Enrico approfitta della sua partenza per far credere a Lucia (in accordo con Normanno e Raimondo) che Edgardo abbia trovato un nuovo amore, costringendola quindi a sposare Arturo Bucklaw, il cui nome risolleverà le sorti degli Ashton. Durante le nozze irrompe però Edgardo che, credendola traditrice, le restituisce stizzito il pegno. Enrico lo sfida a duello per risolvere la loro contesa.
Lucia perde completamente il senno e, durante la prima notte di nozze, uccide Arturo. Poco dopo morirà consumata dalla follia e dall’amore. Edgardo, saputa la notizia, si pugnala a morte.
Un grande cast vocale
Si può dire senza dubbio che per questa proposta il Teatro Carlo Felice abbia davvero fatto l’en plein. Un cast azzeccatissimo che ha suscitato l’apprezzamento del pubblico: Nina Minasyan (Lucia), partita con momenti in cui la voce era sin troppo esile, è stata un crescendo sino alla celebre scena della pazzia in cui sono solo vocalizzi in un ‘duetto’ originale per Genova con la glassarmonica (strumento musicale in cui si suonano i bordi dei bicchieri) anziché con il flauto. Acuti e sovracuti ineccepibili.
Franco Vassallo è un Enrico vocalmente sicuro in tutti i frangenti e colpisce la potenza, la sicurezza e soprattutto l’interpretazione emotiva di Ivan Ayòn Rivas al debutto nel ruolo di Edgardo. Benissimo anche l’Arturo di Paolo Antognetti e l’Arturo di Luca Tittoto. A completare una generale buona prova dal punto di vista vocale anche Alena Sautir (Alisa) e Manuel Pierattelli (Normanno).

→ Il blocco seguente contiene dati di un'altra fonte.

(* ===== verification/OverlaySeen.v ===== *)
(** * What a client of the overlay file system sees

    The layers are imported, and look-ups of paths find what is in their union. *)

From stdpp Require Import list gmap relations.
From S2P Require Import Prelude Std Abi AbiStruct FsTypes FileSystem Vfs ProgLogic Host Layer OverlayStore Overlay.
From S2P Require Import OverlayOps OverlaySync ToyLayer OverlayLaws ToyLayerOk OverlayService OverlayUnion OverlayTree.

Section roots.
Context {L : Type} `{LAYER : Layer L} `{VIEWED : !Viewed L}.

(** The root of a layer as a file of the union. *)
Definition root_in (layers : list L) (up : bool) (j : nat) : option Found :=
  l ← layers !! j; Some (MkFound j up (layer_root_inode l) (lv_kind l (layer_root_inode l))).

(** The roots, from the upper layer down. *)
Definition roots_of (layers : list L) (upper : option nat) (lowers : list nat) : list Found :=
  option_list (upper ≫= root_in layers true) ++ omap (root_in layers false) lowers.

(** A layer with a directory as its root. *)
Definition root_ok (l : L) : Prop := lv_ok l /\ layer_root_inode l <> 0 /\ kind_dir (lv_kind l (layer_root_inode l)) = true.
End roots.

Section import.
Context {L : Type} `{LAYER : Layer L} `{VIEWED : !Viewed L} `{LVIEW : !LayerView L}.
Implicit Types (w : World L) (params : OvConfig) (upper : option nat) (lowers : list nat).

Lemma root_backed w up j f : Forall root_ok w.(w_layers) -> root_in w.(w_layers) up j = Some f -> backed w f.
Proof.
  unfold root_in. intros Hok. destruct (w.(w_layers) !! j) as [l|] eqn:Hl; [|done]. intros [= <-].
  rewrite Forall_lookup in Hok. destruct (Hok _ _ Hl). exists l. split_and!; [done|split; [done|by left]|naive_solver..].
Qed.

Qualche rarissimo momento di lieve ritardo o anticipo rispetto all’esecuzione dell’orchestra è stato subito riassorbito dal direttore Francesco Ivan Ciampa.
La regia che fa discutere
Applausi più timidi, ma senza contestazioni per la regia di Lorenzo Mariani nell’allestimento della Fondazione Teatro Carlo Felice in coproduzione con la Fondazione Teatro Comunale di Bologna e l’Abao-Olbe di Bilbao. Mariani punta sul sangue, le armi, i gesti violenti e anche ai limiti della molestia del fratello Enrico su Lucia. All’apertura del sipario si vede addirittura Lucia impiccata con la veste bianca insanguinata. Un manifesto di ciò che è Lucia di Lammermoor secondo Mariani. Una lettura che il regista ha motivato proprio con il fatto che Lucia e le donne in generale siano vittima di una società violenta. Lucia fuma, ma è solo una libertà fasulla. Si tratta di una regia che comunque amplifica ciò che è contenuto nel libretto e non la bocciamo anche se alcuni eccessi come il trascinamento del cadavere di Arturo e la decapitazione del cervo alla fine della scena di caccia comprendiamo che possano aver suscitato opinioni discordanti. I costumi di Silvia Aymonino con l’uso del kilt e altri accorgimenti legati sempre alla Scozia hanno reso l’ambientazione credibile anche se spostata nel Novecento.
La scenografia di Maurizio Balò è caratterizzata da un grande tendone verde a fare da cornisce alla scena aperta e da finestroni dietro cui sono proiettati video che esaltano l’atmosfera cupa e che caratterizza l’opera: alberi scossi dal vento o mare in tempesta. Qualche problema tecnico sui video che ogni tanto sparivano e una scena avviata senza l’ausilio delle luci ha caratterizzato la prima (non è la prima volta che capita sui video al Carlo Felice).